St. Tib's Day doesn't exist. That's the point. Discordians invented a calendar with five 73-day seasons. February 29th doesn't fit the pattern. So they declared it outside time itself — a day that occurs but doesn't count. You can't plan for it. It's not part of the week. It just appears every four years, belongs to no season, and vanishes. Discordians celebrate by doing nothing, or everything, or arguing about whether the day is even happening. It's a holiday specifically designed to break calendars. They worship Eris, goddess of chaos. This tracks.
Oswald of Worcester gets a feast day only in leap years.
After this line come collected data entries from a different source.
Lemma seen_loop_stop t id n i :
  length t = TRAVERSE_SEEN_SLOTS -> (i < length t)%nat -> (n < length t)%nat ->
  probe_stops (slots t) id (wadd (length t) i n) = true ->
  (forall d, (d < n)%nat -> probe_stops (slots t) id (wadd (length t) i d) = false) ->
  forall fuel, (n < fuel)%nat ->
  seen_probe fuel t id i =
    match t !! wadd (length t) i n with
    | Some x => if x =? 0 then (<[wadd (length t) i n := id]> t, true) else (t, false)
    | None => (t, false)
    end.
Proof.
  intros Hl. revert i. induction n as [|n IH]; intros i Hi Hn Hs Hd fuel Hf; (destruct fuel as [|fuel]; [lia|]); cbn [seen_probe].
  - assert (wadd (length t) i 0 = i) as E by cyclic. rewrite E in *. unfold probe_stops in Hs. rewrite slots_lookup in Hs.
    destruct (t !! i) as [x|]; [|done]. cbn in Hs. destruct (x =? 0); [done|]. by rewrite Hs.
  - assert (wadd (length t) i 0 = i) as E by cyclic. pose proof (Hd 0%nat ltac:(lia)) as H0. rewrite E in H0.
    unfold probe_stops in H0. rewrite slots_lookup in H0. destruct (t !! i) as [x|]; [|done]. cbn in H0.
    destruct (x =? 0); [done|]. rewrite H0. change (Z.to_nat _) with (ot_next TRAVERSE_SEEN_SLOTS i). rewrite <- Hl, ot_next_wadd by (rewrite ?Hl; try apply seen_slots_pow2; lia).
    assert (forall d, (S d < length t)%nat -> wadd (length t) (wadd (length t) i 1) d = wadd (length t) i (S d)) as Ea by (intros; cyclic).
    rewrite (IH (wadd (length t) i 1)); [by rewrite Ea by lia|cyclic|lia|rewrite Ea by lia; done| |lia].
    intros d Hlt. rewrite Ea by lia. apply Hd. lia.
Qed.
(** ** Bounded selection *)

(** [worse c i j]: candidate [i] ranks after candidate [j]. *)
Definition worse (cmp : Cand -> Cand -> Z) (c : list Cand) (i j : nat) : bool :=
  match c !! i, c !! j with Some x, Some y => 0 <? cmp x y | _, _ => false end.

Definition idx_sift_down (cmp : Cand -> Cand -> Z) (c : list Cand) (h : list nat) (i : nat) : list nat :=
  sift_down (worse cmp c) (length h) (length h) h i.
Definition idx_sift_up (cmp : Cand -> Cand -> Z) (c : list Cand) (h : list nat) (i : nat) : list nat :=
  sift_up (worse cmp c) (length h) h i.

(** Candidate [i] against the [sel_n] kept so far. *)
Definition heap_offer (cmp : Cand -> Cand -> Z) (c : list Cand) (sel_n : nat) (h : list nat) (i : nat) : list nat :=
  if (length h <? sel_n)%nat then idx_sift_up cmp c (h ++ [i]) (length h)
  else match h !! 0%nat with
       | Some root =>
           match c !! i, c !! root with
           | Some x, Some y => if cmp x y <? 0 then idx_sift_down cmp c (<[0%nat := i]> h) 0 else h
           | _, _ => h
           end
       | None => h
       end.

Section search.
Context `{AeadScheme} `{VecKernel} (exp : spec_float -> spec_float).

(** [None] is an allocation failure. *)
Definition select_top (ok : bool) (cmp : Cand -> Cand -> Z) (cands : list Cand) (sel_n : nat) : option (list Cand) :=
  if (length cands <=? sel_n)%nat then Some (vk_qsort cmp cands)
  else if negb ok then None
  else Some (vk_qsort cmp (omap (fun i => cands !! i) (foldl (heap_offer cmp cands sel_n) [] (seq 0 (length cands))))).

Definition rrf_fuse (ok : bool) (sem lex : list (Z * spec_float)) : option (list ScoredId) :=
  if ok then
    Some (match vk_qsort cmp_scored_by_id (sem_entries sem ++ lex_entries lex) with [] => [] | x :: l => rrf_runs x l end)
  else None.

(** ** Gathering *)

Record GatherIo := mkGatherIo {
  gi_sem : SearchOks; gi_lex : LexSearchOks; gi_sc : bool;
  gi_ids : bool; gi_acc : bool;              (* the lookup of a filter source *)
  gi_part : nat -> bool; gi_grow : nat -> bool;  (* the lookups of an expansion and their union *)
  gi_snap : bool; gi_cands : bool; gi_rerr : Z -> Z -> bool; gi_lalloc : Z -> bool; gi_dalloc : Z -> bool
}.

(** The union over the expansion; [i] counts the lookups. *)
Fixpoint subsume_union (io : GatherIo) (fi : option FactIndex) (pred : option (list Z)) (i : nat) (subjects ids : list Z) : option (list Z) :=
  match subjects with
  | [] => Some ids
  | s :: subjects' =>
      match fact_index_by_subject (gi_part io i) fi s pred with
      | None => None
      | Some [] => subsume_union io fi pred (S i) subjects' ids
      | Some part => if gi_grow io i then subsume_union io fi pred (S i) subjects' (ids ++ part) else None
      end
  end.

(** The ids a pattern draws on: the narrowest position the index answers. *)
Definition pattern_ids (io : GatherIo) (ix : Indexes) (p : SearchParams) (pat : Pattern) : option (list Z) :=
  match pa_subject pat with
  | Some s =>
      match sp_subsume_ids p with
      | [] => fact_index_by_subject (gi_ids io) (ix_facts ix) s (pa_predicate pat)
      | sub => subsume_union io (ix_facts ix) (pa_predicate pat) 0 (s :: sub) []
      end
  | None =>
      match pa_object pat with
      | Some (k, oid, ostr) => fact_index_by_object (gi_ids io) (ix_facts ix) k oid ostr (pa_predicate pat)
      | None => fact_index_by_predicate (gi_ids io) (ix_facts ix) (pa_predicate pat)
      end
  end.

(** The ids of an unranked source and whether they are all there are. *)
Definition filter_ids (io : GatherIo) (ix : Indexes) (p : SearchParams) (load_cap : nat) : option (list Z * bool) :=
  match sp_time p with
  | Some (s, e) =>
      if sp_oldest_first p then
        match time_index_range (gi_ids io) (ix_time ix) s e load_cap with
        | None => None
        | Some ids => Some (ids, (load_cap =? 0)%nat || (length ids <? load_cap)%nat)
        end
      else
        match time_index_range_recent (gi_ids io) (ix_time ix) s e load_cap with
        | None => None
        | Some (ids, trunc) => Some (ids, negb trunc)
        end
  | None =>
      match sp_pattern p with
      | Some pat =>
          match pattern_ids io ix p pat with
          | None => None
          | Some ids => Some (ids, true)
          end
      | None =>
          match sp_tags p with
          | [] =>
              match time_index_range_recent (gi_ids io) (ix_time ix) 0 UINT64_MAX load_cap with
              | None => None
              | Some (ids, trunc) => Some (ids, negb trunc)
              end
          | tags =>
              match tag_index_query (gi_acc io) (gi_ids io) (ix_tags ix) tags (sp_match_all p) with
              | None => None
              | Some ids => Some (ids, true)
              end
          end
      end
  end.

Definition above_min (p : SearchParams) (l : list (Z * spec_float)) : list (Z * spec_float) :=
  match sp_min_score p with
  | None => l
  | Some b => filter (fun x => SFleb (f32_of_bits b) x.2 = true) l
  end.

(** The ids of a source with their ranking, and whether it has no more. *)
Definition source_ids (io : GatherIo) (en : Engine) (sem : SemanticIndex) (p : SearchParams) (fetch : nat) (src : CandSource) (load_cap : nat)
  : option (list ScoredId * bool) :=
  let semantic := semantic_index_search (gi_sem io) sem (sp_embedding p) (sp_embedding_dim p) fetch in
  let lexical := lexical_index_search (gi_lex io) (ix_lex (en_ix en)) (sp_query p) fetch in
  match src with
  | CAND_FILTER =>
      match filter_ids io (en_ix en) p load_cap with
      | None => None
      | Some (ids, exhausted) => Some (map plain_id ids, exhausted)
      end
  | CAND_SEMANTIC =>
      match semantic with
      | None => None
      | Some l =>
          if gi_sc io then
            Some (imap (fun i x => mkScoredId x.1 x.2 x.2 f32_zero f32_zero (rank_of i) 0) (above_min p l), (length l <? fetch)%nat)
          else None
      end
  | CAND_LEXICAL =>
      match lexical with
      | None => None
      | Some l =>
          if gi_sc io then
            Some (imap (fun i x => mkScoredId x.1 x.2 f32_zero x.2 f32_zero 0 (rank_of i)) l, (length l <? fetch)%nat)
          else None
      end
  | CAND_HYBRID =>
      match semantic with
      | None => None
      | Some ls =>
          match lexical with
          | None => None
          | Some ll =>
              match rrf_fuse (gi_sc io) (above_min p ls) ll with
              | None => None
              | Some l => Some (l, (length ls <? fetch)%nat && (length ll <? fetch)%nat)
              end
          end
      end
  end.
Oswald of Worcester gets a feast day only in leap years. February 29th. He died on February 29, 992. The Church decided his commemoration should match the rarity of his death date. So every four years, he's remembered. The rest of the time, he's skipped. He was a Benedictine monk who became Archbishop of York and Bishop of Worcester simultaneously. He founded monasteries across England. He washed the feet of twelve poor men every day until he died. But his liturgical calendar slot appears and disappears on a four-year cycle. A saint honored by absence as much as presence.
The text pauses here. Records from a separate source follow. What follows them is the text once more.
(** Fusion lists every id of either list once, in order of id, with the score of
    its definition. *)
Theorem rrf_fuse_exact sem lex :
  NoDup sem.*1 -> NoDup lex.*1 -> Z.of_nat (length sem) < 2 ^ 32 -> Z.of_nat (length lex) < 2 ^ 32 ->
  exists l, rrf_fuse true sem lex = Some l /\ StronglySorted (fun a b => si_rec a < si_rec b) l /\
    forall s, s ∈ l <-> (si_rec s ∈ sem.*1 \/ si_rec s ∈ lex.*1) /\ s = fused sem lex (si_rec s).
Proof.
  intros Hs Hl Ls Ll. unfold rrf_fuse. eexists. split; [reflexivity|]. set (q := vk_qsort cmp_scored_by_id (sem_entries sem ++ lex_entries lex)).
  pose proof (sort_by_id (sem_entries sem ++ lex_entries lex)) as Hq. fold q in Hq.
  assert (forall id, filter (same_id id) q <> [] <-> id ∈ sem.*1 \/ id ∈ lex.*1) as Hid.
  { intros id. split.
    - intros Hne. destruct (filter (same_id id) q) as [|x xs] eqn:E; [done|]. assert (x ∈ filter (same_id id) q) as Hx by (rewrite E; by left).
      apply list_elem_of_filter in Hx as [<- Hx]. unfold q in Hx. rewrite vk_qsort_perm in Hx.
      apply elem_of_app in Hx as [Hx|Hx]; apply elem_of_lookup_imap in Hx as (i & z & -> & Hz); cbn [si_rec]; apply list_elem_of_lookup_2 in Hz; [left|right]; by apply list_elem_of_fmap_2.
    - intros Hin Hnil. assert (exists x, x ∈ sem_entries sem ++ lex_entries lex /\ si_rec x = id) as (x & Hx & Ex).
      { destruct Hin as [Hin|Hin]; apply list_elem_of_fmap in Hin as (z & -> & Hz); apply list_elem_of_lookup in Hz as [i Hz];
          eexists; (split; [apply elem_of_app; [left + right]; apply elem_of_lookup_imap; by exists i, z|done]). }
      assert (x ∈ filter (same_id id) q) as Hf by (apply list_elem_of_filter; split; [done|unfold q; by rewrite vk_qsort_perm]). rewrite Hnil in Hf. by apply elem_of_nil in Hf. }
  destruct q as [|x l] eqn:Eq.
  { split; [constructor|]. intros s. split; [by intros ?%elem_of_nil|]. intros [Hin _]. by apply Hid in Hin. }
  destruct (rrf_runs_spec x l Hq) as [H1 H2]. split; [done|]. intros s. rewrite H2. split.
  - intros (y & ys & Hf & ->). cbn [si_rec rrf_finish] in *. split; [apply Hid; by rewrite Hf|]. apply (group_fused sem lex _ y ys); [done..|]. fold q. by rewrite Eq.
  - intros [Hin Es]. apply Hid in Hin. destruct (filter (same_id (si_rec s)) (x :: l)) as [|y ys] eqn:Hf; [done|]. exists y, ys. split; [done|].
    rewrite (group_fused sem lex (si_rec s) y ys); [done..|]. fold q. by rewrite Eq.
Qed.
End fuse.
(* ===== verification/SearchCorrect.v ===== *)
(** * Search against its reference

    Over an engine that holds the records [m], an unranked search returns a
    slice of the matching live records in order of creation; a count counts
    them; a deletion by query deletes them.  Whatever runs beside a search and
    whatever fails, what it returns passes its filters. *)

From S2P Require Import Prelude Endian SortedArray HashIndex Record RecordCodec RecordRoundtrip StrTable ProbeTable Intern TimeIndex TagIndex UsageIndex EdgeIndex FactIndex Aead AeadCorrect Log LogCorrect Floats OpenTable BinaryHeap Hnsw SemanticIndex Tenant CkptCrypt Store StoreCorrect Compaction CompactionCorrect StoreView WorkingBuffer Json Registry Lexical LexicalCorrect LexSearch LexSearchCorrect Engine Rebuild EngineIndexes EngineCorrect EngineRefines Search SearchSelect.

Local Notation "ix ⊩ m" := (describes ix m) (at level 70).

(** ** The reference *)

(** The records a query asks for. *)
Definition match_rec (now : Z) (p : SearchParams) (r : MemoryRecord) : bool := negb (record_expired r now) && passes_filters r p.

Definition bounded_at (cap : nat) (recent : bool) (T : list MemoryRecord) : list MemoryRecord :=
  if (cap =? 0)%nat then T else if recent then drop (length T - cap) T else take cap T.

Definition within (s e : Z) (r : MemoryRecord) : bool := (s <=? mr_created r) && (mr_created r <=? e).
(* ===== verification/TruthMaintenance.v ===== *)
(** * Truth maintenance ([src/query/qe_infer.c], the retraction queue)

    Deleting a premise queues the conclusions that rest on it; the maintenance
    tick takes them off the queue and deletes those no route supports, which
    queues the next generation. Here the queue is shown to cover every
    conclusion that has lost its support, and to run empty. *)

From S2P Require Import Prelude Endian HashIndex SortedArray Record RecordCodec RecordRoundtrip RecordDecode StrTable ProbeTable Intern TimeIndex TagIndex UsageIndex EdgeIndex FactIndex AeadCorrect Log Floats OpenTable BinaryHeap Hnsw SemanticIndex Tenant CkptCrypt Store StoreCorrect StoreView WorkingBuffer Json Registry Lexical LexicalCorrect LexSearch Engine EngineIndexes EngineCorrect EngineRefines Search SearchCorrect.

(** ** Support *)

Definition live_at (m : gmap Z MemoryRecord) (now id : Z) : bool :=
  match m !! id with Some r => negb (record_expired r now) | None => false end.

(** A record with routes needs one whose premises are all live. *)
Definition supported (m : gmap Z MemoryRecord) (now : Z) (r : MemoryRecord) : bool :=
  match mr_derivation r with [] => true | routes => existsb (fun rt => forallb (live_at m now) (dr_premises rt)) routes end.

(** Every conclusion points at its premises, as the engine that writes them
    makes it. *)
Definition linked (m : gmap Z MemoryRecord) : Prop :=
  forall id r rt a, m !! id = Some r -> rt ∈ mr_derivation r -> a ∈ dr_premises rt -> is_Some (m !! a) ->
    exists rl, rl ∈ mr_relationships r /\ rl_to rl = a /\ rl_kind rl = Some S_derived_from.

Definition covered (m : gmap Z MemoryRecord) (now : Z) (todo : list Z) : Prop :=
  forall id r, m !! id = Some r -> record_expired r now = false -> supported m now r = false -> id ∈ todo.

Lemma linked_delete m x : linked m -> linked (delete x m).
Proof.
  intros Hl id r rt a Hr Hrt Ha [ra Hra]. apply lookup_delete_Some in Hr as [_ Hr]. apply lookup_delete_Some in Hra as [_ Hra]. eapply Hl; eauto.
Qed.

(** Only what rests on [x] loses support with it. *)
Lemma supported_delete m now x r :
  supported m now r = true -> supported (delete x m) now r = false -> exists rt, rt ∈ mr_derivation r /\ x ∈ dr_premises rt.
Proof.
  unfold supported. destruct (mr_derivation r) as [|rt0 rts] eqn:E; [done|]. intros Hs Hn. apply existsb_exists in Hs as (rt & Hin & Hall). apply list_elem_of_In in Hin.
  exists rt. split; [done|]. destruct (decide (x ∈ dr_premises rt)) as [?|Hx]; [done|]. exfalso.
  apply not_true_iff_false in Hn. apply Hn. apply existsb_exists. exists rt. split; [by apply list_elem_of_In|]. apply forallb_forall. intros a Ha.
  apply (proj1 (forallb_forall _ _) Hall) in Ha as Hla. unfold live_at in *. rewrite lookup_delete_ne; [done|]. intros ->. by apply Hx, list_elem_of_In.
Qed.

Lemma covered_delete m now x todo todo' :
  linked m -> is_Some (m !! x) -> covered m now (x :: todo) -> (forall i, i ∈ todo -> i ∈ todo') ->
  (forall i r rl, m !! i = Some r -> i <> x -> rl ∈ mr_relationships r -> rl_to rl = x -> rl_kind rl = Some S_derived_from -> i ∈ todo') ->
  covered (delete x m) now todo'.
Proof.
  intros Hl Hx Hc Hsub Hdep id r Hr He Hs. apply lookup_delete_Some in Hr as [Hne Hr]. destruct (supported m now r) eqn:Es.
  - destruct (supported_delete m now x r Es Hs) as (rt & Hrt & Hp). destruct (Hl id r rt x Hr Hrt Hp Hx) as (rl & Hrl & Ht & Hk). by eapply Hdep.
  - specialize (Hc id r Hr He Es). apply elem_of_cons in Hc as [->|Hc]; [done|by apply Hsub].
Qed.

(** ** The queue *)

Lemma push_all_ids ok k rt ids :
  (forall k, ok k = true) -> rt_ids (push_all ok k rt ids) = rt_ids rt ++ ids /\ rt_sup (push_all ok k rt ids) = rt_sup rt.
Proof.
  intros Hok. revert k rt. induction ids as [|id ids IH]; intros k rt; cbn [push_all]; [by rewrite app_nil_r|]. destruct (IH (S k) (retract_push_locked (ok k) rt id)) as [-> ->].
  unfold retract_push_locked. rewrite Hok. destruct (_ =? _)%nat; cbn [set_queue rt_ids rt_sup]; by rewrite <- app_assoc.
Qed.

Section truth.
Context `{AeadScheme} (SV : Db -> gmap Z MemoryRecord -> Prop) `{!RecordStore SV}.

(** The queue can grow and the edges can be looked up. *)
Definition queue_ok (io : QeIo) : Prop := qi_sources io = true /\ forall k, qi_queue io k = true.

Record tm_ok (now : Z) (todo : list Z) (en : Engine) (m : gmap Z MemoryRecord) : Prop := {
  tm_engine : engine_ok SV en m;
  tm_linked : linked m;
  tm_inference : ec_inference (en_cfg en) = true;
  tm_phase : require_phase en 1 = AEGIS_OK;
  tm_edges : is_Some (ix_edges (en_ix en));
  tm_merges : rt_sup (en_retract en) = [];
  tm_covered : covered m now (todo ++ rt_ids (en_retract en))
}.

Lemma entry_live_at en m now id : engine_ok SV en m -> entry_live en now id = live_at m now id.
Proof.
  intros Hok. pose proof (rs_get (en_db en) m id (eo_store _ _ _ Hok)) as Hg. unfold entry_live, live_at.
  destruct (hash_index_get _ _) as [e|]; [|by rewrite Hg]. destruct Hg as (r & -> & Ex & Ed). unfold record_expired. by rewrite Ed, Ex.
Qed.

(** Without merges the engine's test is [supported]. *)
Lemma stands_supported en m now r :
  engine_ok SV en m -> rt_sup (en_retract en) = [] -> db_derivation_stands en now r = supported m now r.
Proof.
  intros Hok Hs. unfold db_derivation_stands, supported. destruct (mr_derivation r) as [|rt0 rts]; [done|].
  assert (forall id, db_id_is_live en now id = live_at m now id) as E.
  { intros id. unfold db_id_is_live, db_supersede_resolve. cbn [SUPERSEDE_MAX_HOPS resolve_loop]. unfold supersede_lookup. rewrite Hs. cbn. rewrite (entry_live_at en m now id Hok).
    by destruct (live_at m now id). }
  assert (forall l, forallb (db_id_is_live en now) l = forallb (live_at m now) l) as El by (induction l as [|a l IH]; cbn; [done|by rewrite E, IH]).
  generalize (rt0 :: rts). induction l as [|rt l IH]; cbn; [done|]. by rewrite El, IH.
Qed.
Rare Disease Day falls on February 29 in leap years — a rare date for rare conditions.
Rare Disease Day falls on February 29 in leap years — a rare date for rare conditions. More than 7,000 diseases are classified as rare. Together they affect 300 million people worldwide. That's one in ten. Most have no treatment. Most take years to diagnose. The average patient sees eight doctors before getting an answer. The day started in Europe in 2008. Now it's observed in over 100 countries. In non-leap years they move it to February 28. But the leap year placement was deliberate. Rare doesn't mean negligible.
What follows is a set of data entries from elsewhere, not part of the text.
Lemma load_facts_spec st io now en m k c' loaded :
  engine_ok store_view en m -> (forall k, io_ok (io k)) -> load_facts st io now (en, k) = (c', loaded) ->
  fst c' = en /\ Forall (fun r => loaded_ok r /\ m !! mr_id r = Some r) (default [] loaded) /\ NoDup (map mr_id (default [] loaded)).
Proof.
  intros Hok Hio. unfold load_facts. cbn [fst].
  pose proof (all_records_once (st_ids st) (ix_facts (en_ix en)) m) as Ho. destruct (eo_ix _ _ _ Hok) as [_ _ _ _ Hfx _ _].
  assert (forall c, (en, k) = c -> fst c = en /\ Forall (fun r => loaded_ok r /\ m !! mr_id r = Some r) [] /\ NoDup (map mr_id [])) as Hnone
    by (intros c <-; split; [done|split; constructor]).
  destruct (fact_index_all_records _ _) as [[|id ids]|]; [intros [= <- <-]; by apply Hnone| |intros [= <- <-]; by apply Hnone].
  destruct (negb _); [intros [= <- <-]; by apply Hnone|].
  pose proof (load_facts_loop_spec io now en m (id :: ids) k [] Hok Hio ltac:(constructor) (Ho _ Hfx eq_refl)) as Hloop.
  destruct (load_facts_loop _ _ _ _ _) as [c l]. intros [= <- <-]. destruct Hloop as (-> & Hl & Hn).
  split; [done|]. cbn [default]. split; [by rewrite vk_qsort_perm|].
  eapply (NoDup_Permutation_proper _ _ (fmap_Permutation mr_id _ _ (vk_qsort_perm _ cmp_by_ns l))). exact Hn.
Qed.

(** Groups of a list without repetition. *)
Lemma group_runs_once {A} (f : A -> Z) (same : A -> A -> bool) (l : list A) :
  NoDup (map f l) -> Forall (fun g => NoDup (map f g)) (group_runs same l).
Proof.
  rewrite <- (group_runs_concat same l) at 1. induction (group_runs same l) as [|g gs IH]; cbn [concat]; [constructor|].
  rewrite map_app, NoDup_app. intros (H1 & _ & H3). constructor; [done|by apply IH].
Qed.

Lemma group_runs_same {A K} (key : A -> K) (same : A -> A -> bool) (l : list A) :
  (forall x y, same x y = true -> key x = key y) ->
  Forall (fun g => g <> [] /\ (forall x y, x ∈ g -> y ∈ g -> key x = key y) /\ forall x, x ∈ g -> x ∈ l) (group_runs same l).
Proof.
  intros Hs. induction l as [|x l IH]; cbn [group_runs]; [constructor|].
  assert (forall gs, Forall (fun g => g <> [] /\ (forall x y, x ∈ g -> y ∈ g -> key x = key y) /\ forall x, x ∈ g -> x ∈ l) gs ->
    Forall (fun g => g <> [] /\ (forall x y, x ∈ g -> y ∈ g -> key x = key y) /\ forall y, y ∈ g -> y ∈ x :: l) gs) as Hw.
  { intros gs Hgs. eapply Forall_impl; [exact Hgs|]. intros g (H1 & H2 & H3). split_and!; [done|done|]. intros y Hy. right. by apply H3. }
  assert ([x] <> [] /\ (forall a b, a ∈ [x] -> b ∈ [x] -> key a = key b) /\ forall y, y ∈ [x] -> y ∈ x :: l) as Hsingle.
  { split_and!; [done| |]; intros; repeat match goal with Hx : _ ∈ [x] |- _ => apply list_elem_of_singleton in Hx as -> end; [done|by left]. }
  destruct (group_runs same l) as [|[|y r] gs]; [constructor; [exact Hsingle|constructor]|constructor; [exact Hsingle|by apply Hw]|].
  destruct (same x y) eqn:E; [|constructor; [done|by apply Hw]]. apply Forall_cons in IH as [(_ & Hg & Hin) IH]. constructor; [|by apply Hw]. apply Hs in E.
  assert (forall a, a ∈ x :: y :: r -> key a = key y) as Hk by (intros a Ha; apply elem_of_cons in Ha as [->|Ha]; [done|apply Hg; [done|by left]]).
  split_and!; [done|intros a b Ha Hb; by rewrite (Hk a Ha), (Hk b Hb)|]. intros a Ha. apply elem_of_cons in Ha as [->|Ha]; [by left|right; by apply Hin].
Qed.

Lemma ns_groups_spec facts g0 : NoDup (map mr_id facts) -> Forall (one_namespace facts) (rotate_groups g0 (ns_groups facts)).
Proof.
  intros Hn. assert (Forall (one_namespace facts) (ns_groups facts)) as Hf.
  { unfold ns_groups. eapply Forall_impl; [apply Forall_and; split; [apply (group_runs_same lf_ns)|by apply (group_runs_once mr_id)]|].
    - intros x y E. by apply strcmp_refl_eq in E.
    - intros g [(H1 & H2 & H3) H4]. split; [done| |done]. intros x y Hx Hy. split; [by apply H3|by apply H2]. }
  unfold rotate_groups. apply Forall_app. split; [by apply Forall_drop|by apply Forall_take].
Qed.
Lemma infer_over_steps cfg st reg io now max_derived facts c s :
  Forall loaded_ok facts -> NoDup (map mr_id facts) -> facts <> [] -> strictly_sorted (names reg) -> 0 <= ifc_max_candidates cfg ->
  let '(en', s', total) := infer_over cfg st reg io now max_derived facts c s in
  (total <= max_derived)%nat /\ rtc (infer_write reg (cfg_depth cfg) (cfg_floor cfg) facts) (fst c) en' /\
  (ins_deferred s' = true -> 0 <= ins_ns_cursor s' < Z.of_nat (length (ns_groups facts))).
Proof.
  intros Hl Hnd Hne Hs Hcand. unfold infer_over. destruct (negb (st_starts st)); [split_and!; [lia|done|done]|].
  assert (ns_groups facts <> []) as Hgr.
  { intros E. pose proof (group_runs_concat (fun x y => strcmp (lf_ns x) (lf_ns y) =? 0) facts) as Hc. fold (ns_groups facts) in Hc. rewrite E in Hc. by subst. }
  set (order := rotate_groups _ _). pose proof (ns_groups_spec facts (Z.to_nat (ins_ns_cursor s mod Z.of_nat (length (ns_groups facts))))) as Hg. fold order in Hg. specialize (Hg Hnd).
  pose proof (scan_groups_steps st reg (cfg_depth cfg) (cfg_floor cfg) facts io now 0 order (conflict_set_create (st_set st)) c 0 Hg) as S1.
  destruct (scan_groups _ _ _ _ _ _ _ _ _) as [[c1 cs] found]. cbn [fst] in S1.
  assert (Forall (Forall loaded_ok) order) as Hlo.
  { eapply Forall_impl; [exact Hg|]. intros g [_ Hin _]. rewrite Forall_forall in Hl. apply Forall_forall. intros x Hx. apply Hl. by apply (Hin x x). }
  pose proof (derive_groups_steps st cfg reg io now facts 0 order max_derived (ifc_max_candidates cfg) (ins_cursor s) false c1 0 Hlo Hg Hs Hcand) as S2.
  destruct (derive_groups _ _ _ _ _ _ _ _ _ _ _ _ _) as [[[[c2 cursor] deferred] total] advanced]. destruct S2 as (S2 & Ht & _). split_and!; [lia|by etrans|].
  cbn [publish ins_deferred ins_ns_cursor set_cursors]. intros ->. assert (length (ns_groups facts) <> 0%nat) by (by destruct (ns_groups facts)).
  pose proof (Nat.mod_upper_bound (Z.to_nat (ins_ns_cursor s mod Z.of_nat (length (ns_groups facts))) + advanced) (length (ns_groups facts))). lia.
Qed.
End writes.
Ayyam-i-Ha Day 4: Baha'i Service and Generosity
The fourth day of Ayyam-i-Ha falls on February 29 in leap years only, extending the Baha'i calendar's intercalary period from four days to five. The Badi calendar, designed by the Bab in the 1840s, uses these extra days between the eighteenth and nineteenth months to reconcile the mathematical elegance of nineteen months of nineteen days with the physical reality of a solar year that doesn't cooperate with clean arithmetic. In leap years, the additional day lengthens the period of hospitality and service that defines Ayyam-i-Ha. Baha'i communities use this bonus day for the same activities that characterize the rest of the intercalary period: gift-giving, charitable work, visiting the sick and elderly, and communal celebrations. The Baha'i leap year calculation follows the Gregorian system, adding the extra day in years divisible by four, with the same century-year exceptions. This means Baha'i Ayyam-i-Ha has five days in exactly the same years that the Gregorian calendar has February 29. The alignment is practical rather than theological — the Badi calendar needs to stay synchronized with the solar year, and the Gregorian correction mechanism works well enough. The extra day adds a small but meaningful extension to a period that Baha'is treat as spiritually significant. The intercalary days fall immediately before the nineteen-day fast of the month of Ala, and the additional time for generosity and community connection before the discipline of fasting is welcomed. In a calendar built on the principle that time should reflect spiritual values, even the leap year correction serves a purpose beyond astronomy.
The twin towns of Anthony — one in Texas, one in New Mexico — declared themselves the Leap Year Capital of the World …
The twin towns of Anthony — one in Texas, one in New Mexico — declared themselves the Leap Year Capital of the World in 1988. They host a four-day festival every leap year, complete with a birthday club for leap day babies. The odds of being born on February 29th? One in 1,461. About 5 million people worldwide celebrate their "real" birthday once every four years. Anthony throws them a parade.